Six new tigers spotted in Bhutan

The country is home to more than 100 of the total global tiger population

Younten Tshedup

Amidst a global decline in the tiger population, pictures of six new Royal Bengal tiger sightings on camera traps within the country have brought cheers among forest officials and conservationists.

Of the six new sightings, one each was recorded in Jomotshangkha Wildlife Sanctuary (JWS) and Phibsoo Wildlife Sanctuary (PWS), while the remaining four were from the Sarpang forest division.

Sarpang forest division recently captured 48 tiger images from five camera trap stations within its jurisdiction. Of the total images, four were identified as new tigers. The division recorded a single tiger during the national tiger survey in 2014-15 and during a camera trap survey in 2017-18. The total number of tigers in Sarpang stands at five currently.

PWS’s chief, Dorji Rabten shared that last year a patrolling team had physically sighted a tigress and a cub in the region.
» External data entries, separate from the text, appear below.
Lemma sanitizeString_idem (s : jsstring) :
  sanitizeString (sanitizeString s) = sanitizeString s.
Proof.
  unfold sanitizeString, substring0.
  generalize MAX_CELL_CHARS. intros n.
  destruct (Nat.ltb_spec n (length (stripControl s))) as [Hlong|Hshort].
  - rewrite stripControl_app, stripControl_take.
    assert (HT : stripControl TRUNCATED = TRUNCATED) by reflexivity.
    rewrite HT.
    assert (Hlen : length (take n (stripControl s)) = n)
      by (rewrite length_take; lia).
    destruct (Nat.ltb_spec n (length (take n (stripControl s) ++ TRUNCATED)))
      as [_|Hno].
    + rewrite take_app_le by lia. rewrite take_take. f_equal. f_equal. lia.
    + rewrite length_app, Hlen in Hno. simpl in Hno. lia.
  - rewrite stripControl_idem.
    destruct (Nat.ltb_spec n (length (stripControl s))); [lia|reflexivity].
Qed.

Section Facts.
Context {object : Type} (JSON_stringify : object -> json).

(** X21. Sanitising is idempotent on every cell value other than an
    object for which [JSON.stringify] returns [undefined]: a sanitised
    cell value, a truncated string among them, sanitises to itself. *)
Theorem sanitizeCell_idempotent_but_for_silent_objects (v : value object) :
  silent JSON_stringify v = false ->
  sanitizeCell JSON_stringify (sanitizeCell JSON_stringify v)
  = sanitizeCell JSON_stringify v.
Proof.
  intros Hv. destruct v as [| |b|x|n|s|id|id|tv|o]; try reflexivity.
  - destruct x; reflexivity.
  - simpl. now rewrite sanitizeString_idem.
  - simpl in *. destruct (JSON_stringify o); simpl;
      [now rewrite sanitizeString_idem|discriminate Hv
      |now rewrite sanitizeString_idem].
Qed.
But no images could be captured on the camera traps.

However, when camera traps were retrieved early this year, a male tiger was captured in three camera stations, said Dorji Rabten. With the recent sighting, PWS, the smallest wildlife sanctuary in the country, is now home to two tigers and a tigress.
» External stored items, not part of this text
(** X10.  The first loop nest of [project]: every interior cell of the
    returned [div] holds [-0.5*(velocX[i+1,j] - velocX[i-1,j] +
    velocY[i,j+1] - velocY[i,j-1])/NN], computed from the velocity passed
    in, and [set_bnd] leaves the returned [div] as it is. *)
Theorem project_divergence (iter n : Z) (velocX velocY p div : array2 F) :
  (3 ≤ n)%Z →
  square n velocX → square n velocY → square n p → square n div →
  ∃ vx' vy' p' div',
    project iter velocX velocY p div n = Some (vx', vy', p', div')
    ∧ (∀ i j, interior n i j →
         getitem div' i j
         = Some (- half * (cell velocX (i + 1)%Z j - cell velocX (i - 1)%Z j
                           + cell velocY i (j + 1)%Z
                           - cell velocY i (j - 1)%Z) / of_Z n))
    ∧ set_bnd 0 div' = Some div'.
Proof.
  intros Hn Hx Hy Hp Hd.
  rewrite (project_square iter n) by (done || lia).
  do 4 eexists. split; [done|]. split.
  - intros i j Hij. rewrite getitem_tab_inside by by apply interior_inside.
    rewrite bnd_fun_frame by by apply interior_not_corner.
    unfold div_fun. by rewrite bool_decide_eq_true_2.
  - rewrite set_bnd_tab by lia. f_equal. apply tab_ext.
    apply (bnd_fun_rel eq); [lia|by intros; subst|].
    intros i j Hin [Hc|?]; [|lia]. by apply bnd_fun_frame.
Qed.

(** X11.  The pressure [project] returns is the result of [lin_solve] with
    [a = 1], [c = 6] and the returned [div] as right-hand side, started
    from the caller's [p] with its interior cleared and [set_bnd]
    applied. *)
Theorem project_pressure_is_lin_solve (iter n : Z)
    (velocX velocY p div : array2 F) :
  (2 ≤ n)%Z →
  square n velocX → square n velocY → square n p → square n div →
  ∃ vx' vy' p' div' p0,
    project iter velocX velocY p div n = Some (vx', vy', p', div')
    ∧ set_bnd 0 (tab n (λ i j, if bool_decide (interior n i j)
                                then of_Z 0 else cell p i j)) = Some p0
    ∧ lin_solve iter 0 p0 div' (Int 1) (Int 6) = Some p'.
Proof.
  intros Hn Hx Hy Hp Hd.
  rewrite (project_square iter n) by done.
  rewrite set_bnd_tab by done.
  do 5 eexists. split; [done|]. split; [done|].
  by rewrite lin_solve_tab, reciprocal_Int.
Qed.

(** X12.  [set_bnd] keeps every property of cells that the corner average
    keeps: if a set [P] of values holds the average [(u + v) / 2] of any
    two of its members and every cell of a field of dimension [n >= 2],
    it holds every cell of the result.  In exact arithmetic every interval
    is such a set ([Qc_avg_between]); in [float64] an interval is not when
    the sum of two of its members overflows ([avg_overflow]). *)
Theorem set_bnd_invariant (b n : Z) (x : array2 F) (P : F → Prop) :
  (2 ≤ n)%Z → square n x →
  (∀ u v, P u → P v → P (avg u v)) →
  (∀ i j, inside n i j → P (cell x i j)) →
  ∃ x', set_bnd b x = Some x' ∧ ∀ i j, inside n i j → P (cell x' i j).
Proof.
  intros Hn Hx Havg H. rewrite (set_bnd_square b n) by done.
  eexists. split; [done|]. intros i j Hin. rewrite cell_tab by done.
  revert i j Hin.
  apply (bnd_fun_rel (λ u _, P u) n (cell x) (cell x)); [done| |auto].
  intros u v _ _. apply Havg.
Qed.

End Structure.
Similarly, during camera trap retrieval in JWS early this year, a new tiger was captured on camera in two locations.

JWS’s chief forestry officer, Ugyen Tshering said, “It was difficult for us to identify the sex of the tiger. We were also not sure if the image was of one individual tiger.”

He said that there was only one image each of different body parts in each location. “We could not confirm individual tigers.  We will continue to monitor the tiger and its prey and reinforce our patrolling techniques to provide better safety for the tiger.”
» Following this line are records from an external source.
Lemma preprocess_result :
  forall {PassState : Type}
         (pass_apply :
            Preprocess.PassId -> PassState -> Preprocess.AssertionVector ->
            PassState * Preprocess.AssertionVector)
         fuel env global_levels pp v,
    snd (Preprocess.preprocess pass_apply fuel env global_levels pp v)
    = Some UNKNOWN
    \/ snd (Preprocess.preprocess pass_apply fuel env global_levels pp v)
       = None.
Proof.
  intros. unfold Preprocess.preprocess.
  destruct (Preprocess.view_empty v); [left; reflexivity|].
  destruct (Preprocess.process_levels pass_apply _ fuel env pp v)
    as [[[pp1 v1] trs] fin].
  destruct fin; [left|right]; reflexivity.
Qed.



(* ------------------------------------------------------------------ *)
(** ** The API: simplify, push and pop, options                        *)
(* ------------------------------------------------------------------ *)

(** C5 (the code at the failing input). With the single assertion [true]
    on the stack, [Bitwuzla::simplify] returns UNKNOWN and leaves the
    instance as it is, and so does the preprocessing of the solving
    context; the specification asks for SAT. *)
Theorem simplify_true_is_unknown :
  exists b : Api.Bitwuzla unit unit,
    Api.assert_formula Sample.is_bool Sample.bitwuzla_off Sample.mk_true
    = Ok b
    /\ Context.assertion_nodes (Api.d_ctx b) = [Sample.mk_true]
    /\ Api.simplify b = Ok (b, UNKNOWN)
    /\ (exists ctx,
          Context.preprocess Sample.pass_apply 1 (Api.d_ctx b)
          = Ok (ctx, UNKNOWN)
          /\ Context.assertion_nodes ctx = [Sample.mk_true]).
Proof.
  eexists. split; [reflexivity|].
  split; [reflexivity|]. split; [reflexivity|].
  eexists. split; reflexivity.
Qed.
The last tiger image captured in JWS was in 2017.

Coinciding with the International Tiger Day today, WWF Bhutan stated that these sightings highlight the amazing tale of tiger recovery that has been unfolding in the country since 2010.

The country is home to about three percent (more than 100) of the total global tiger population today.

The International Tiger Day this year also marks 10 years since 13 tiger range countries including Bhutan committed to double the tiger numbers in the wild. The TX2 recovery strategy adopted in 2010 is one of the most ambitious conservation goals ever made for a single species.

Because of the commitment, the press release stated that the numbers of wild tigers are increasing in five countries – Bhutan, China, India, Nepal and Russia.

Head of Global Tiger Centre in Gelephu, Tshering Tempa (PhD) said that the new tiger sighting is a sign of a healthy ecosystem for tigers. It also means that the country’s conservation strategies are successful, he added.

For more than two decades WWF Bhutan has been working towards tiger conservation, which has reached a global crisis level today. The initial support was provided in protected areas, which was recently extended to areas outside the ‘protected areas’ as tigers needed large areas with diverse habitats.

“This has led to positive impacts with tiger sighting increasing in many places outside protected areas,” states the press release. WWF and government partners maintain six ‘Tiger Heartland’ sites for Bhutan to contribute to Bhutan’s TX2 recovery strategy.

As the country’s oldest conservation partner, WWF Bhutan also facilitated in creation of the Transboundary Manas Conservation Area (TraMCA) between Bhutan and India in 2010. The area covers 6,763.89 sq.km of high biological diversity extending along the southeastern Bhutan and northeast Indian state of Assam.

The Bhutan side of TraMCA includes the three protected areas of Royal Manas National Park (RMNP), PWS, JWS including two biological corridors connecting RMNP with PWS in the west and JWS in the east.

Leveraging technology, WWF Bhutan has also supported forest rangers to monitor tigers annually through camera traps. The initiative resulted in increased tiger sightings from RMNP from 10 tigers in 2011 to 23 in 2018.

However, besides the successful conservation efforts, the press release stated that there is a growing conflict between humans and the tigers given the close proximity of their habitats.

In 2014, Trongsa recorded the highest average loss of 600 cattle annually to tigers. In the past two years, the dzongkhag lost 148 animals to the apex predator.

“Although religious sentiments and legal enforcement have kept people from retaliatory killing until now, the increase in the number of incidences, impacts on livelihoods and fear of feeling unsafe has led the people to rapidly lose their social tolerance. This may lead to retaliatory killings,” states the press release.

WWF Bhutan with the Department of Forests and Park Services is exploring innovative ideas to compensate affected communities through insurance schemes and also engage communities in tiger conservation.